Meskipun studi tersebut tidak mengungkapkan mekanisme yang mungkin menghubungkan stres dan kognisi, hal itu menunjukkan stres sebagai faktor risiko penurunan kognitif yang berpotensi dapat dimodifikasi, kata Kulshreshtha.
“Satu dari tiga pasien saya harus menghadapi tingkat stres dan kecemasan ekstra selama beberapa tahun terakhir,” kata Kulshreshtha. “Kami sebagai dokter menyadari bahwa stres dapat memiliki konsekuensi yang merusak jantung dan organ lainnya, dan ketika kami melihat pasien yang memiliki keluhan ini, terutama pasien lanjut usia, kami harus meluangkan waktu untuk bertanya kepada orang-orang tentang stres mereka dan bagaimana mereka mengelolanya. “
Pemutaran Tambahan
Mengomentari temuan untuk Medscape Medical News, Gregory Day, MD, seorang ahli saraf di Mayo Clinic di Florida, Jacksonville, Florida, mengatakan bahwa temuan tersebut membantu mengisi kekosongan dalam penelitian tentang stres dan kognisi.
“Ini adalah asosiasi yang berpotensi penting yang mudah kita lewatkan dalam praktik klinis,” kata Day, yang juga seorang rekan di American Academy of Neurology dan bukan bagian dari penelitian. “Ini adalah salah satu hal yang dapat kita semua kenali berdampak pada kesehatan, tetapi kita memiliki sangat sedikit studi besar dan dipikirkan dengan matang yang memberi kita data yang kita perlukan untuk menginformasikan tempatnya dalam pengambilan keputusan klinis.”

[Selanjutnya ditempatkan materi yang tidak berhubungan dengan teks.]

Lemma base_trailing_slash_witness :
  findLinkableElements (TextParser.new None) scenario
    (Some (slashed {| base_hashtags := Some (str "https://x.io/t");
                      base_mentions := None; base_assets := None |}))
  = findLinkableElements (TextParser.new None) scenario
      (Some {| base_hashtags := Some (str "https://x.io/t");
               base_mentions := None; base_assets := None |}).
Proof.
  apply (base_trailing_slash (TextParser.new None) scenario
           {| base_hashtags := Some (str "https://x.io/t");
              base_mentions := None; base_assets := None |}).
  - intros b [= <-]. split; [done|]. vm_compute. congruence.
  - by intros b.
  - by intros b.
Defined.

End Links.

(** ** [stripMask] *)

Section StripMask.

(** X23.  [stripMask] is idempotent, and with the flag set its result
    holds letters and digits only. *)
Theorem stripMask_idempotent (this : InputMask.t) (value : list ascii) :
  InputMask.stripMask this (InputMask.stripMask this value)
  = InputMask.stripMask this value
  /\ (truthy (stripMask (InputMask.options this)) = true ->
      Forall (fun c => is_alnum c = true) (InputMask.stripMask this value)).
Proof.
  unfold InputMask.stripMask. destruct (truthy _); simpl; [|by split].
  assert (Hall : Forall (fun c => is_alnum c = true)
                   (filter (fun c => is_alnum c = true) value)).
  { apply Forall_forall. by intros c [Hc _]%list_elem_of_filter. }
  split; [|done]. induction Hall as [|c l Hc _ IH]; [done|].
  by rewrite filter_cons_True, IH.
Qed.

End StripMask.

(** ** The single-template algorithm over code units *)

Section CodeUnits.
Import Utf16.

Local Abbreviation tokens_t := (gmap (list CodeUnit) Utf16.MaskToken).

Implicit Types (value template out : list CodeUnit) (options : Utf16.MaskOptions).
Implicit Types (c : Cursor) (σ : Store) (maskChar char : list CodeUnit).
Implicit Types (chars : list (list CodeUnit)) (tok : Utf16.MaskToken) (u : CodeUnit).

(** The characters of a string make up the string. *)
Lemma code_points_cons (first second : CodeUnit) (rest : list CodeUnit) :
  code_points (first :: second :: rest)
  = if is_leading first && is_trailing second
    then [first; second] :: code_points rest
    else [first] :: code_points (second :: rest).
Proof. reflexivity. Qed.

Lemma concat_code_points (s : list CodeUnit) : concat (code_points s) = s.
Proof.
  assert (H : forall n s, length s < n -> concat (code_points s) = s);
    [|apply (H (S (length s))); lia].
  clear s. induction n as [|n IH]; intros s Hn; [lia|].
  destruct s as [|first [|second rest]]; [done..|]. rewrite code_points_cons.
  destruct (is_leading first && is_trailing second); cbn [concat app].
  - f_equal. f_equal. apply IH. simpl in Hn. lia.
  - f_equal. apply IH. simpl in *. lia.
Qed.

(** A pattern without flags leaves the store alone. *)
Lemma test_unflagged tok u σ :
  flagged (Utf16.pattern tok) = false ->
  test (Utf16.pattern tok) u σ = (accepts tok u, σ).
Proof. intros H. unfold test, accepts. rewrite H. by destruct (exec _ _ _). Qed.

Selain ukuran sampelnya yang besar, keterwakilan populasi yang beragam merupakan kekuatan penelitian dan kontribusi di lapangan, kata Day.
“Satu pertanyaan yang tidak mereka tanyakan secara langsung adalah, apakah asosiasi ini mungkin disebabkan oleh beberapa perbedaan stres? Dan jawaban dari makalah mungkin tidak, karena sepertinya ketika kita mengontrol hal-hal ini, kita tidak melihat perbedaan yang besar. faktor risiko insiden antar ras,” imbuhnya.
Temuan ini juga menunjukkan perlunya dokter, terutama dokter perawatan primer, untuk menyaring pasien dari stres selama pemeriksaan rutin.
“Setiap kunjungan adalah kesempatan untuk menyaring faktor risiko yang akan mengatur kesehatan otak orang di masa depan,” kata Day. “Selain skrining untuk semua faktor risiko lain untuk kesehatan otak ini, mungkin ada baiknya memasukkan beberapa penilaian stres global dalam skrining standar.”
Studi ini didanai oleh National Institute of Neurological Disorders and Stroke, National Institutes of Health, dan National Institute on Aging. Kulshreshtha dan Day melaporkan tidak ada hubungan keuangan yang relevan.
Jaringan JAMA Terbuka. Diterbitkan online 7 Maret 2023. Teks lengkap
Kelli Whitlock Burton adalah reporter Medscape Medical News yang meliput psikiatri dan neurologi.